Porsche Automobil Holding SE and Volkswagen AG said late Wednesday that they have agreed on a plan for the accelerated creation of the integrated automotive group between the two companies, with the move expected to already take effect as of August 1, 2012.
The plan was approved by relevant governing bodies of the two companies, following the issue of all the requisite advance rulings from the tax authorities.
As a result of the deal, Porsche SE will contribute its automotive business in full to Volkswagen AG, which already holds 49.9% of Porsche AG indirectly. Once the deal closes, Volkswagen will hold 100% of Porsche AG through an intermediate holding company.
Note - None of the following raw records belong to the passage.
(* ===== verification/Reactor.v ===== *)
(** * The readiness worker

    [src/modules/transport/adapters/reactor.rs]: one worker thread waits for the
    operating system and for the nearest deadline, and wakes the tasks that
    armed a socket or a timer.  Its state is shared with the adapters of every
    socket, so what one lock protects is one definition here: [ReactorProps]
    interleaves them.  The operating system is a port. *)

From S2P Require Import Prelude Bytes Api.

#[local] Open Scope N_scope.

(** A file descriptor, and a task's waker. *)
Abbreviation Fd := N (only parsing).
Abbreviation Waker := N (only parsing).

(** The kinds of errors these adapters tell apart from the rest, numbered as
    [std::io::ErrorKind] numbers them. *)
Definition NotConnected : ErrorKind := OtherKind 7.
Definition WouldBlock : ErrorKind := OtherKind 13.
Definition OtherError : ErrorKind := OtherKind 40.

(** ** The port: [mio] and the monotonic clock *)

(** The predicates of a [mio::event::Event]. *)
Record Event : Type := mkEvent {
  ev_token : N;
  is_readable : bool;
  is_writable : bool;
  is_error : bool;
  is_read_closed : bool;
  is_write_closed : bool;
}.

Class Mio (O : Type) : Type := {
  os_now : O → Instant * O;
  mio_register : Fd → N → bool → bool → M O ErrorKind unit;
  mio_deregister : Fd → M O ErrorKind unit;
  mio_wake : O → O;
  mio_poll : option Duration → M O ErrorKind (list Event);
}.

(** ** State *)

Record Waiters : Type := mkWaiters {
  w_read : option Waker;
  w_write : option Waker;
  w_timer : option (Instant * Waker);
}.
Definition Waiters_default : Waiters := mkWaiters None None None.

(** The shared [State]; the locks hold no invariant of their own. *)
Record ReactorState : Type := mkReactorState {
  rs_entries : gmap N Waiters;
  rs_stop : bool;
  rs_error : option ErrorKind;
}.
(** [Inner]: the registry, its waker and the thread are the port's; token zero
    is the interrupter's. *)
Record Reactor (O : Type) : Type := mkReactor {
  ra_os : O;
  ra_state : ReactorState;
  ra_next : N;
}.
Arguments mkReactor {O} _ _ _.
Arguments ra_os {O} _.
Arguments ra_state {O} _.
Arguments ra_next {O} _.

Definition with_entries (f : gmap N Waiters → gmap N Waiters) (s : ReactorState) : ReactorState :=
  mkReactorState (f (rs_entries s)) (rs_stop s) (rs_error s).

Section reactor.
Context {O : Type} `{MO : !Mio O}.
Implicit Types r : Reactor O.

Definition on_state (f : ReactorState → ReactorState) r : Reactor O := mkReactor (ra_os r) (f (ra_state r)) (ra_next r).
Definition on_os {E A} (m : M O E A) : M (Reactor O) E A := λ r,
  let '(x, o) := m (ra_os r) in (x, mkReactor o (ra_state r) (ra_next r)).

Definition Reactor_new (o : O) : Reactor O := mkReactor o (mkReactorState ∅ false None) 1.

(** ** Registrations *)

Definition token : M (Reactor O) ErrorKind N := λ r,
  match checked_add u64_limit (ra_next r) 1 with
  | None => (Err OtherError, r)
  | Some next =>
    (Ok (ra_next r),
     mkReactor (ra_os r) (with_entries <[ra_next r := Waiters_default]> (ra_state r)) next)
  end.
Definition remove (t : N) : Reactor O → Reactor O := on_state (with_entries (delete t)).
Definition register (source : Fd) (readable writable : bool) : M (Reactor O) ErrorKind N :=
  t ← token;
  registered ← try_ (on_os (mio_register source t readable writable));
  match registered with
  | Ok _ => mret t
  | Err error => modify (remove t);; throw error
  end.
Definition deregister (source : Fd) (t : N) : M (Reactor O) ErrorKind unit :=
  _ ← try_ (on_os (mio_deregister source));
  modify (remove t).

(** ** Arming *)

(** The two critical sections of [arm]: reading the worker's failure, and
    storing the waker. *)
Definition arm_check (s : ReactorState) : result ErrorKind unit :=
  match rs_error s with Some error => Err error | None => Ok tt end.
Definition set_waker (write : bool) (w : Waker) (e : Waiters) : Waiters :=
  if write then mkWaiters (w_read e) (Some w) (w_timer e) else mkWaiters (Some w) (w_write e) (w_timer e).
Definition arm_store (t : N) (write : bool) (w : Waker) : M ReactorState ErrorKind unit := λ s,
  match rs_entries s !! t with
  | None => (Err NotConnected, s)
  | Some e => (Ok tt, with_entries <[t := set_waker write w e]> s)
  end.
Definition shared {A} (m : M ReactorState ErrorKind A) : M (Reactor O) ErrorKind A := λ r,
  let '(x, s) := m (ra_state r) in (x, mkReactor (ra_os r) s (ra_next r)).
Definition arm (t : N) (write : bool) (w : Waker) : M (Reactor O) ErrorKind unit :=
  shared (λ s, (arm_check s, s));;
  shared (arm_store t write w).

(** The critical section of [timer], and the interrupt that follows it. *)
Definition timer_store (t : N) (deadline : Instant) (w : Waker) (s : ReactorState) : ReactorState :=
  with_entries (alter (λ e, mkWaiters (w_read e) (w_write e) (Some (deadline, w))) t) s.
Definition interrupt r : Reactor O := mkReactor (mio_wake (ra_os r)) (ra_state r) (ra_next r).
Definition timer (t : N) (deadline : Instant) (w : Waker) r : Reactor O :=
  interrupt (on_state (timer_store t deadline w) r).

(** [Drop for Inner] tells the worker to stop. *)
Definition stop_worker r : Reactor O :=
  interrupt (on_state (λ s, mkReactorState (rs_entries s) true (rs_error s)) r).

(** ** The worker *)

(** The nearest deadline, as a time to wait; the clock is read for each timer. *)
Fixpoint nearest_of (best : option Duration) (timers : list (Instant * Waker)) (o : O) : option Duration * O :=
  match timers with
  | [] => (best, o)
  | (deadline, _) :: timers =>
    let '(now, o) := os_now o in
    let wait := deadline - now in
    nearest_of (Some (match best with Some b => N.min b wait | None => wait end)) timers o
  end.
Definition entry_list (m : gmap N Waiters) : list (N * Waiters) :=
  omap (λ t, (λ e, (t, e)) <$> m !! t) (keys N.le m).
Definition timeout r : option Duration * Reactor O :=
  let '(t, o) := nearest_of None (omap (λ e, w_timer e.2) (entry_list (rs_entries (ra_state r)))) (ra_os r) in
  (t, mkReactor o (ra_state r) (ra_next r)).

(** What one event takes of its entry. *)
Definition wakes_read (e : Event) : bool := is_readable e || is_error e || is_read_closed e.
Definition wakes_write (e : Event) : bool := is_writable e || is_error e || is_write_closed e.
Definition take_wakers (r w : bool) (e : Waiters) : list Waker * Waiters :=
  ((if r then option_list (w_read e) else []) ++ (if w then option_list (w_write e) else []),
   mkWaiters (if r then None else w_read e) (if w then None else w_write e) (w_timer e)).
Fixpoint dispatch_events (events : list Event) (entries : gmap N Waiters) : list Waker * gmap N Waiters :=
  match events with
  | [] => ([], entries)
  | event :: events =>
    match entries !! ev_token event with
    | None => dispatch_events events entries
    | Some e =>
      let '(wake, e) := take_wakers (wakes_read event) (wakes_write event) e in
      let '(rest, entries) := dispatch_events events (<[ev_token event := e]> entries) in
      (wake ++ rest, entries)
    end
  end.
(** The timers that are due. *)
Definition due (now : Instant) (e : Waiters) : bool :=
  match w_timer e with Some (deadline, _) => deadline <=? now | None => false end.
Definition take_timer (e : Waiters) : Waiters := mkWaiters (w_read e) (w_write e) None.
Definition dispatch_timers (now : Instant) (entries : gmap N Waiters) : list Waker * gmap N Waiters :=
  (omap (λ e, if due now e.2 then snd <$> w_timer e.2 else None) (entry_list entries),
   (λ e, if due now e then take_timer e else e) <$> entries).
(** The critical section of a turn: the wakers to wake once it is over. *)
Definition dispatch (events : list Event) r : list Waker * Reactor O :=
  let '(wake, entries) := dispatch_events events (rs_entries (ra_state r)) in
  let '(now, o) := os_now (ra_os r) in
  let '(timers, entries) := dispatch_timers now entries in
  (wake ++ timers, mkReactor o (with_entries (λ _, entries) (ra_state r)) (ra_next r)).

(** [fail_waiters]: two critical sections. *)
Definition record_failure (error : ErrorKind) (s : ReactorState) : ReactorState :=
  mkReactorState (rs_entries s) (rs_stop s) (Some error).
Definition all_wakers (e : Waiters) : list Waker :=
  option_list (w_read e) ++ option_list (w_write e) ++ option_list (snd <$> w_timer e).
Definition take_all (s : ReactorState) : list Waker * ReactorState :=
  (concat (map (λ e, all_wakers e.2) (entry_list (rs_entries s))),
   with_entries (fmap (λ _, Waiters_default)) s).
Definition fail_waiters (error : ErrorKind) (s : ReactorState) : list Waker * ReactorState :=
  take_all (record_failure error s).

(** One iteration of [run]: the wakers it wakes, and whether the loop goes on. *)
Definition turn r : (list Waker * bool) * Reactor O :=
  if rs_stop (ra_state r) then (([], false), r) else
  let '(t, r) := timeout r in
  match on_os (mio_poll t) r with
  | (Ok events, r) => let '(wake, r) := dispatch events r in ((wake, true), r)
  | (Err Interrupted, r) => (([], true), r)
  | (Err error, r) =>
    let '(wake, s) := fail_waiters error (ra_state r) in
    ((wake, false), mkReactor (ra_os r) s (ra_next r))
  end.
End reactor.
#[local] Instance mio : Mio Machine := {|
  os_now o := (mc_now o, o);
  mio_register fd t r w o :=
    match mc_registered o !! fd with
    | Some _ => (Err OtherError, o)
    | None => (Ok tt, mkMachine (mc_now o) (<[fd := t]> (mc_registered o)) (mc_ready o) (mc_queue o) (mc_interrupt o) (mc_fault o))
    end;
  mio_deregister fd o :=
    (Ok tt, mkMachine (mc_now o) (delete fd (mc_registered o)) (mc_ready o) (mc_queue o) (mc_interrupt o) (mc_fault o));
  mio_wake o := mkMachine (mc_now o) (mc_registered o) (mc_ready o) (mc_queue o) true (mc_fault o);
  mio_poll _ o :=
    if mc_fault o then (Err fault, o)
    else (Ok (side <$> elements (mc_queue o)), mkMachine (mc_now o) (mc_registered o) (mc_ready o) ∅ false false);
|}.
(** A ready side serves one call. *)
Definition serve {A} (c : bool) (a : result ErrorKind A) (fd : Fd) (o : Machine) : result ErrorKind A * Machine :=
  match mc_registered o !! fd with
  | None => (Err OtherError, o)
  | Some t => if decide ((t, c) ∈ mc_ready o) then (a, with_ready (mc_ready o ∖ {[(t, c)]}) o) else (Err WouldBlock, o)
  end.
Definition peer : SocketAddr := SocketAddrV4 (mkIpv4 x7f x00 x00 x01) 80.
#[local] Instance net : Net Machine := {|
  tcp_connect _ o := (Ok 5, o);
  tcp_bind _ o := (Ok 6, o);
  tcp_read fd _ := serve false (Ok [x00]) fd;
  tcp_write fd b := serve true (Ok (len b)) fd;
  tcp_accept fd := serve false (Err OtherError) fd;
  tcp_take_error _ o := (Ok None, o);
  tcp_peer_addr fd := serve true (Ok peer) fd;
  tcp_local_addr _ _ := Ok peer;
  tcp_shutdown _ o := (Ok tt, o);
  tcp_drop _ o := o;
|}.

Definition m_ready (o : Machine) (t : N) (c : bool) : bool := bool_decide ((t, c) ∈ mc_ready o).
Definition m_queued (o : Machine) (t : N) (c : bool) : bool := bool_decide ((t, c) ∈ mc_queue o).

#[local, refine] Instance laws : PortLaws Machine := {|
  ready := m_ready;
  queued := m_queued;
  interrupted := mc_interrupt;
  time := mc_now;
  token_of o fd := mc_registered o !! fd;
|}.
Proof.
  - intros o. cbn. split_and!; auto; done.
  - intros fd t r w o. cbn. destruct (mc_registered o !! fd) as [t' |] eqn:E; cbn; split; try done.
    + split_and!; auto; done.
    + split_and!; auto; try done. intros fd' t' _ H. rewrite lookup_insert. case_decide; [subst; congruence | done].
    + intros _. by rewrite lookup_insert_eq.
  - intros fd o. cbn. split_and!; auto; try done. intros fd' t' Hb H. rewrite lookup_delete_ne; [done | congruence].
  - intros o. cbn. split; [split_and!; auto; done | done].
  - intros tmo o. cbn. destruct (mc_fault o); cbn; split_and!; auto; try done.
    intros t w Hq. right. exists (side <$> elements (mc_queue o)), (side (t, w)). split_and!; [done | | done | by destruct w].
    apply list_elem_of_fmap. exists (t, w). split; [done |]. apply elem_of_elements. by apply bool_decide_eq_true in Hq.
  - intros c fd t o Ht. cbn in Ht.
    assert (∀ A (a : result ErrorKind A) b (blocked : result ErrorKind A → bool), blocked a = false →
      let '(x, o') := serve b a fd o in
      ((∀ t w, None ≠ Some t → m_ready o' t w = true → m_ready o t w = true ∨ m_queued o' t w = true) ∧
       (∀ t w, None ≠ Some t → m_queued o t w = true → m_queued o' t w = true) ∧
       (∀ fd t, None ≠ Some t → mc_registered o !! fd = Some t → mc_registered o' !! fd = Some t) ∧
       (mc_interrupt o = true → mc_interrupt o' = true) ∧ mc_now o ≤ mc_now o') ∧
      (blocked x = true → m_ready o' t b = true → m_queued o' t b = true)) as H.
    { intros A a b blocked Ha. unfold serve. rewrite Ht. unfold m_ready, m_queued.
      destruct (decide ((t, b) ∈ mc_ready o)) as [Hin | Hin]; cbn; split; try congruence.
      - split_and!; auto; try done. intros t' w _. rewrite !bool_decide_eq_true. left. set_solver.
      - split_and!; auto; done.
      - intros _. by rewrite bool_decide_eq_true. }
    destruct c; unfold attempt; cbn.
    + specialize (H bytes (Ok [x00]) false blocks eq_refl). by destruct (serve _ _ _ _).
    + specialize (H N (Ok (len b)) true blocks eq_refl). by destruct (serve _ _ _ _).
    + specialize (H Fd (Err OtherError) false blocks eq_refl). by destruct (serve _ _ _ _).
    + specialize (H SocketAddr (Ok peer) true (λ x, match x with Err e => bool_decide (e = NotConnected ∨ e = WouldBlock) | Ok _ => false end) eq_refl).
      by destruct (serve _ _ _ _).
Defined.

Definition machine (faulty : bool) : Machine := mkMachine 5 ∅ ∅ ∅ false faulty.
Ltac compute_step := first [vm_compute; reflexivity | vm_compute; by eexists | vm_compute; done].
Ltac computed := lazymatch goal with |- rtc _ ?s _ => let s' := eval vm_compute in s in change s with s' | |- _ => idtac end.
Ltac task t := computed; eapply rtc_l; [exists (Some t) |].
Ltac worker := computed; eapply rtc_l; [exists None |].

(** A task asleep on a silent socket, and a clock's asleep until a deadline of
    9, beside a worker that waits for 4. *)
Lemma sleeping : ∃ s, rtc any_step (sys_start (machine false)) s ∧ sy_worker s = Polling 5 (Some 4) ∧
    ra_os (sy_reactor s) = mkMachine 5 {[5 := 1]} ∅ ∅ false false ∧
    sy_ops s !! (1, false) = Some (Waiting 7) ∧ sy_timers s !! 2 = Some (TimerWaiting 9 8).
Proof.
  eexists. split.
  - task 1; [eapply SyToken; compute_step |]. task 1; [eapply (SyRegister _ _ _ _ _ _ 1 5 true true); compute_step |].
    task 1; [eapply (SyCheck _ _ _ _ _ _ 1 5 false 7); compute_step |].
    task 1; [eapply (SyStore _ _ _ _ _ _ 1 false 7); compute_step |].
    task 1; [eapply (SyAttempt _ _ _ _ _ _ 1 5 7 false (CRead 1)); compute_step |].
    task 2; [eapply SyToken; compute_step |]. task 2; [eapply (SyClock _ _ _ _ _ _ 2); compute_step |].
    task 2; [eapply (SyTimer _ _ _ _ _ _ 2 9 8); compute_step |].
    task 2; [eapply (SyInterrupt _ _ _ _ _ _ 2 9 8 false); compute_step |].
    worker; [eapply SyTimeout; compute_step |]. worker; [eapply SyPoll; compute_step |].
    worker; [eapply SyDispatch; compute_step |]. worker; [eapply SyAgain |].
    worker; [eapply SyTimeout; compute_step |]. computed. apply rtc_refl.
  - vm_compute. done.
Qed.
Lemma no_lost_wakeup_witness : ∃ s w d v,
  sy_ops s !! (1, false) = Some (Waiting w) ∧ sy_timers s !! 2 = Some (TimerWaiting d v) ∧
  ready (ra_os (sy_reactor s)) 1 false = false ∧ ∃ x, Some 4 = Some x ∧ 5 + x ≤ N.max d 5.
Proof.
  destruct sleeping as (s & Hs & Hk & Ho & Hop & Ht).
  exists s, 7, 9, 8. split; [exact Hop |]. split; [exact Ht |].
  destruct (no_lost_wakeup (machine false) s 5 (Some 4) Hs Hk) as [H1 H2].
  - intros t c. rewrite Ho. reflexivity.
  - by rewrite Ho.
  - split; [by apply (H1 1 false 7 Hop) | by apply (H2 2 9 8 Ht)].
Defined.

(** C34: a failure can strand a task.  There is a run in which the worker records a
    failure, takes the wakers there are and leaves, while an operation that had
    already looked for a failure stores its waker after that, blocks, and
    sleeps: from then on no step of anyone but its own task wakes it, although
    its socket is ready. *)
Theorem arming_races_failure : ∃ s w,
  rtc any_step (sys_start (machine true)) s ∧ rs_error (ra_state (sy_reactor s)) = Some fault ∧
  ready (ra_os (sy_reactor s)) 1 false = true ∧ queued (ra_os (sy_reactor s)) 1 false = true ∧
  ∀ s', rtc (other_step 1) s s' → sy_ops s' !! (1, false) = Some (Waiting w).
Proof.
  assert (∃ s, rtc any_step (sys_start (machine true)) s ∧ sy_worker s = Exited ∧
    rs_error (ra_state (sy_reactor s)) = Some fault ∧ m_ready (ra_os (sy_reactor s)) 1 false = true ∧
    m_queued (ra_os (sy_reactor s)) 1 false = true ∧ sy_ops s !! (1, false) = Some (Waiting 7)) as (s & Hs & Hk & He & Hr & Hq & Hop).
  { eexists. split.
    - task 1; [eapply SyToken; compute_step |]. task 1; [eapply (SyRegister _ _ _ _ _ _ 1 5 true true); compute_step |].
      task 1; [eapply (SyCheck _ _ _ _ _ _ 1 5 false 7); compute_step |].
      worker; [eapply SyTimeout; compute_step |]. worker; [eapply SyPoll; compute_step |].
      worker; [eapply SyRecord |]. worker; [eapply SyTake; compute_step |]. worker; [eapply SyExit |].
      task 1; [eapply (SyStore _ _ _ _ _ _ 1 false 7); compute_step |].
      task 1; [eapply (SyAttempt _ _ _ _ _ _ 1 5 7 false (CRead 1)); compute_step |].
      worker; [eapply (SyEnvironment _ _ _ _ _ _ (mkMachine 5 {[5 := 1]} {[(1, false)]} {[(1, false)]} false true)) |].
      + split_and!; [| | auto | auto | done]; intros t c _.
        * intros H. right. exact H.
        * intros H. vm_compute in H. discriminate H.
      + apply rtc_refl.
    - vm_compute. done. }
  exists s, 7. split_and!; [done | done | exact Hr | exact Hq |]. intros s' Hs'.
  destruct (exited_stays 1 _ _ Hs' Hk) as [E _]. by rewrite E.
Qed.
In return, Porsche SE will receive cash consideration of around EUR4.46 billion plus one Volkswagen ordinary share.
The cash consideration is based on the equity value of EUR 3.88 billion for the remaining shares of Porsche AG, plus a number of adjustment items including remuneration for dividend payments that Porsche SE would have received from its indirect stake in Porsche AG as well as for half of
the present value of the net synergies realizable from the deal.
Porsche SE will first use the cash to repay the existing bank liabilities of EUR 2 billion. The major portion of the liquidity remaining thereafter shall be used to make strategic investments focusing along the automotive value chain. The company does not plan any extraordinary dividend distributions to its shareholders.
Porsche SE and Volkswagen agreed to merge in 2009 after the maker of the iconic 911 sports car racked up more than EUR 10 billion of debt in a botched attempt to buy Volkswagen. The two scrapped the plan for a full merger last year with the Porsche holding company, which owns 50.7% of Volkswagen's common stock, because of lawsuits against Porsche in the U.S. and Germany.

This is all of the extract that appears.